埼玉県議会議員(所沢市選出)

岡田しずか

okada shizuka official web site

- Tweets -

育児休暇中の保育園の退園制度を評価する

私は今年の3月まで所沢市議会議員を12年務めさせていただきました。
在職中の2009年3月に出産し、5月に市議会に復帰しましたが(議会には育休制度はない)、4月に保育園の定員は全て埋まってしまうため、11ヶ月間を待機児の母として、一時保育と、ご家庭で子どもを見てくださるファミリーサポート(3家庭)利用しながら仕事と子育ての両立をしました。0才児の赤ちゃんを複数個所に預ける事は、子どもはもちろん親も大変で、お金の面でも大きな負担がありました。
週回3回17時までしか保育園を利用できない一時利用の私は、育休中で上の子を保育園に送りながら、赤ちゃんを連れて家に帰るお母さんを見ながら、保育園の入園制度に疑問を感じていました。所沢市は保育園を毎年新設し定数を増やしてきましたが(3年間で11園634人増)、待機児が減らない状況で、特に0~2歳児の待機は深刻であり、育休中の人より働いている、病気の人の子どもを優先的に預かるのは公平な保育制度を考えると評価すべきです。
国の子ども子育て支援新制度を忠実に守ったのが所沢市の制度変更ですが、財源が消費税の増税有無が制度に影響すること等もあり、認定子ども園同様に中々自治体が制度変更に踏み切れなかったのも実情であり、国の新制度はしっかりと定めて欲しいというのが地方の要望でもあります。
今回の行政訴訟は「通い慣れた保育園での保育が中断すると子どもが混乱し、人格形成に悪影響を及ぼす」との理由ですが、私の子どもは一時保育、民間保育園、公立保育園と3回の転園をしましたが、3日もするとすぐに新しい保育園に慣れていました。
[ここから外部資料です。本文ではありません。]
(** * Larvitar imaging utilities: volumetric geometry and reslicing

    A shallow embedding of [src/imaging/image_utils.js] (permutation
    tables, sign test, voxel remapping, reslice metadata and pixel data,
    slice sorting, inter-slice distance, mean values, pixel extrema, image
    ids, dates and tag codes) and of [buildHeader] and [buildData] from the
    i/o module, together with the properties stated for them.

    Conventions of the embedding:
    - the entries of the permutation tables are JavaScript numbers, that is
      IEEE 754 binary64 values; they are modelled with the standard
      library's [spec_float] at precision 53 and maximal exponent 1024, so
      that [-0] and [0] are different values, as the sign test requires;
    - the results of [parseInt] (instance numbers as sort keys, slice
      numbers of image ids) are binary64 values as well: digits beyond
      2^53 are rounded to the nearest double, and no digits give [NaN];
    - sizes, indices, voxel coordinates and pixel values are integers ([Z]);
    - physical quantities (spacings, positions, direction cosines, pixel
      extrema) are idealised as rationals ([Q]): rounding is not modelled;
    - [undefined] is [None]; a JavaScript exception is [Throw]. *)

From Stdlib Require Import ZArith QArith Qabs QOrderedType QNsatz Lia Permutation
  Sorted Ascii String.
From Stdlib Require Import Floats.SpecFloat.
From stdpp Require Import gmap strings list pretty.

Local Open Scope Z_scope.

(** ** Results of computations that may throw *)

Inductive result (A : Type) : Type :=
| Ok (a : A)
| Throw (e : string).
Arguments Ok {A} a.
Arguments Throw {A} e.

#[global] Instance result_ret : MRet result := λ A a, Ok a.
#[global] Instance result_bind : MBind result := λ A B f r,
  match r with
  | Ok a => f a
  | Throw e => Throw e
  end.
#[global] Instance result_fmap : FMap result := λ A B f r,
  match r with
  | Ok a => Ok (f a)
  | Throw e => Throw e
  end.

(** Reading a property of [undefined] raises a [TypeError]. *)
Definition TypeError : string := "TypeError".
Definition RangeError : string := "RangeError".

Definition defined {A} (o : option A) : result A :=
  match o with
  | Some a => Ok a
  | None => Throw TypeError
  end.

(** ** JavaScript numbers of the permutation tables *)

Module Number.

Definition prec : Z := 53.
Definition emax : Z := 1024.

Definition number : Type := spec_float.

(** The number denoted by an integer literal. *)
Definition lit (z : Z) : number := binary_normalize prec emax z 0 false.

(** Unary minus, [Math.abs], [/] and [!==] on numbers. *)
Definition neg : number → number := SFopp.
Definition abs : number → number := SFabs.
Definition div : number → number → number := SFdiv prec emax.
Definition strict_neq (x y : number) : bool := negb (SFeqb x y).
Definition lt : number → number → bool := SFltb.

Definition Infinity : number := S754_infinity false.
Definition NaN : number := S754_nan.

(** The integer a number denotes, when it denotes one. *)
Definition to_Z (x : number) : option Z :=
  match x with
  | S754_zero _ => Some 0
  | S754_finite s m e =>
      if 0 <=? e then Some (cond_Zopp s (Z.pos m * 2 ^ e))
      else if Z.pos m mod 2 ^ (- e) =? 0
           then Some (cond_Zopp s (Z.pos m / 2 ^ (- e)))
           else None
  | _ => None
  end.

(** A number used as an array subscript: the property key of [-0] is
    ["0"]; negative and fractional numbers, [NaN] and the infinities name
    no element. *)
Definition array_index (x : number) : option nat :=
  z ← to_Z x; if 0 <=? z then Some (Z.to_nat z) else None.

(** A number is a double when it is not finite or when its mantissa and
    exponent fit the binary64 format. *)
Definition is_double (x : number) : Prop := valid_binary prec emax x = true.

End Number.

Import Number.

(** [image_utils.js], line 730:
    [isNegativeSign = function(x) { return 1 / x !== 1 / Math.abs(x); }] *)
Definition isNegativeSign (x : number) : bool :=
  strict_neq (div (lit 1) x) (div (lit 1) (abs x)).

(** ** Orientations and the permutation tables *)

Inductive orientation : Type := sagittal | coronal | axial.

#[global] Instance orientation_eq_dec : EqDecision orientation.
Proof. solve_decision. Defined.

Definition orientations : list orientation := [sagittal; coronal; axial].

(** [image_utils.js], lines 28-32.  [resliceTable[from][to]] is [undefined]
    on the diagonal. *)
Definition resliceTable (from to : orientation) : option (list number) :=
  match from, to with
  | sagittal, coronal => Some [neg (lit 2); lit 1; lit 0]
  | sagittal, axial => Some [neg (lit 2); lit 0; neg (lit 1)]
  | coronal, sagittal => Some [lit 2; lit 1; neg (lit 0)]
  | coronal, axial => Some [lit 0; lit 2; neg (lit 1)]
  | axial, sagittal => Some [lit 1; neg (lit 2); neg (lit 0)]
  | axial, coronal => Some [lit 0; neg (lit 2); lit 1]
  | _, _ => None
  end.

(** [permuteTable.map(function(v) { return Math.abs(v); })] *)
Definition absTable (permuteTable : list number) : list number :=
  abs <$> permuteTable.

(** ** Arrays *)

(** [a[x]] for an array whose elements may be [undefined]. *)
Definition array_get {A} (a : list (option A)) (x : number) : option A :=
  n ← array_index x; mjoin (a !! n).

(** [permuteTable[n]]: the sign test applied to a missing entry sees
    [undefined], and [1 / undefined] is [NaN]. *)
Definition entry (permuteTable : list number) (n : nat) : number :=
  default NaN (permuteTable !! n).

(** [image_utils.js], lines 718-725. *)
Definition permuteValues {A} (convertArray : list number)
    (sourceArray : list (option A)) : list (option A) :=
  array_get sourceArray <$> convertArray.

(** ** Voxel remapping *)

(** [ijk[x] = v] on the three-element array [ijk].  A subscript that is no
    array index ([NaN], a negative or a fractional number) names an
    ordinary property and leaves the elements as they are; an index past
    the end would grow the array and leave the result no coordinate triple,
    which is reported as [None]. *)
Definition set_coordinate_at (n : option nat) (v : Z) (ijk : list Z)
    : option (list Z) :=
  match n with
  | Some n => if (n <? length ijk)%nat then Some (<[n := v]> ijk) else None
  | None => Some ijk
  end.

Definition set_coordinate (x : number) (v : Z) (ijk : list Z) : option (list Z) :=
  set_coordinate_at (array_index x) v ijk.

(** [dims[fromOrientation][n] - c], [NaN] when the extent is missing. *)
Definition flipped (extent : list Z) (n : nat) (c : Z) : option Z :=
  d ← extent !! n; Some (d - c).

(** [image_utils.js], lines 561-584.  [dims] is the value returned by
    [getSerieDimensions()], a function of the loaders that is not part of
    the sources at hand: it is a parameter.  The result is [None] when a
    coordinate is not a number or the result is not a triple. *)
Definition remapVoxel (dims : orientation → list Z) (ijk : list Z)
    (fromOrientation toOrientation : orientation) : option (list Z) :=
  match ijk with
  | i :: j :: k :: _ =>
      if decide (fromOrientation = toOrientation) then Some [i; j; k]
      else
        permuteTable ← resliceTable toOrientation fromOrientation;
        let permuteAbsTable := absTable permuteTable in
        i_ ← (if isNegativeSign (entry permuteTable 0)
              then flipped (dims fromOrientation) 0 i else Some i);
        j_ ← (if isNegativeSign (entry permuteTable 1)
              then flipped (dims fromOrientation) 1 j else Some j);
        k_ ← (if isNegativeSign (entry permuteTable 2)
              then flipped (dims fromOrientation) 2 k else Some k);
        ijk0 ← set_coordinate (entry permuteAbsTable 0) i_ [0; 0; 0];
        ijk1 ← set_coordinate (entry permuteAbsTable 1) j_ ijk0;
        set_coordinate (entry permuteAbsTable 2) k_ ijk1
  | _ => None
  end.

(** The extents of one volume seen in the three orientations: the extents
    in [to] are those in [from] permuted by the table of the pair, as
    [getReslicedMetadata] computes them. *)
Definition dims_of_volume (dims : orientation → list Z) : Prop :=
  ∀ from to permuteTable,
    resliceTable from to = Some permuteTable →
    Some <$> dims to = permuteValues (absTable permuteTable) (Some <$> dims from).

(** The extents derived from the column, row and slice counts of an axial
    volume. *)
Definition dims_from_axial (c r n : Z) (o : orientation) : list Z :=
  match o with
  | axial => [c; r; n]
  | sagittal => [r; n; c]
  | coronal => [c; n; r]
  end.

(** ** Numbers of the geometry *)

(** A rational or [NaN].  Arithmetic on [undefined] yields [NaN], so a
    missing array element read as a number is [None] as well. *)
Definition num : Type := option Q.

Definition nlift2 (f : Q → Q → Q) (x y : num) : num := a ← x; b ← y; Some (f a b).
Definition nadd : num → num → num := nlift2 Qplus.
Definition nsub : num → num → num := nlift2 Qminus.
Definition nmul : num → num → num := nlift2 Qmult.
Definition nneg (x : num) : num := Qopp <$> x.
Definition nabs (x : num) : num := Qabs <$> x.
Definition of_Z (z : Z) : num := Some (inject_Z z).

(** The numbers of an array of rationals. *)
Definition numbers (a : list Q) : list num := Some <$> a.

(** Truthiness of a number: [0] and [NaN] are falsy. *)
Definition truthy (x : Q) : bool := negb (Qeq_bool x 0).

(** A spacing value as [getReslicedMetadata] reads and writes it: a number,
    or an array (the reslice stores the slice spacing as a one-element
    array). *)
#[local] Unset Elimination Schemes.
Inductive spacing : Type :=
| Spacing (x : num)
| SpacingArray (a : list (option spacing)).
#[local] Set Elimination Schemes.

(** Conversion of an operand of [*] to a number: an array is converted
    through its string, so [[]] and [[undefined]] are [0], [[x]] is [x] and
    longer arrays are [NaN]. *)
Fixpoint spacing_number (s : spacing) : num :=
  match s with
  | Spacing x => x
  | SpacingArray [] => Some 0%Q
  | SpacingArray [None] => Some 0%Q
  | SpacingArray [Some s'] => spacing_number s'
  | SpacingArray _ => None
  end.

Definition to_number (s : option spacing) : num := s ≫= spacing_number.

Definition spacing_truthy (s : option spacing) : bool :=
  match s with
  | Some (Spacing (Some x)) => truthy x
  | Some (Spacing None) => false
  | Some (SpacingArray _) => true
  | None => false
  end.

(** ** Series *)

(** The value of the instance number tag: a number (the reslice writes
    [f + 1]) or the string of a parsed data set. *)
Inductive tag_value : Type :=
| TagNumber (z : Z)
| TagString (s : string).

(** The attributes of a slice that the functions below read or write.
    [rows], [cols], [repr], [imageOrientation], [imagePosition],
    [pixelSpacing], [maxPixelValue] and [minPixelValue] are the aliases the
    loader adds to the raw tags. *)
Record metadata : Type := Metadata {
  rows : option Z;
  cols : option Z;
  repr : option string;
  imageOrientation : option (list Q);
  imagePosition : option (list Q);
  pixelSpacing : option (list Q);
  maxPixelValue : option Q;
  minPixelValue : option Q;
  x00280010 : option Z;
  x00280011 : option Z;
  x00280100 : option Z;
  x00280103 : option Z;
  x00200037 : option (list num);
  x00200032 : option (list num);
  x00280030 : option (list (option spacing));
  x00180050 : option spacing;
  x00200013 : option tag_value;
  x00201041 : option num;
  x00181090 : option Z;
  x00080033 : option string;
  x0020000e : option string;
}.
むしろ家庭での保育(ママと居たい)を望んでいました。
出産前後の一番大変時期の女性が訴訟や署名活動に関わることは、心身ともに大きな影響を及ぼします。県内でも退園制度を既に導入している市もあり、なぜ所沢市だけがマスコミに出るのか、短期間で訴訟したのは本当に当事者自身なのか疑問にも感じます。
今回の所沢市の制度変更は退園後に兄弟で保育園に戻ることが、保障されており、兄弟別園で苦労している方が多い中で、一歩前進と言えます。むしろ3歳から働く方、転入者の長時間労働者に対しては既得権益化と言える側面もあります。
昨日、私のところにご夫婦で飲食店を営み、家庭保育室でも良いので入れてほしいと何度も電話やFaxを下さった方から相談を受けています。
訴訟中は退園を差し止める事ができますが、もしご家庭で上の子も一緒に過ごせる環境があるなら、仲良く兄弟で過ごしてほしい、そして、困っている方に保育の枠を譲って欲しいと願います。
そして、政治は育休制度が大企業や女性だけに適用されている現状を見直し、核家族化された社会の中で子育てする女性の不安を取り除く温かい育児制度や保育園以外施設の拡充が急務であると考えています。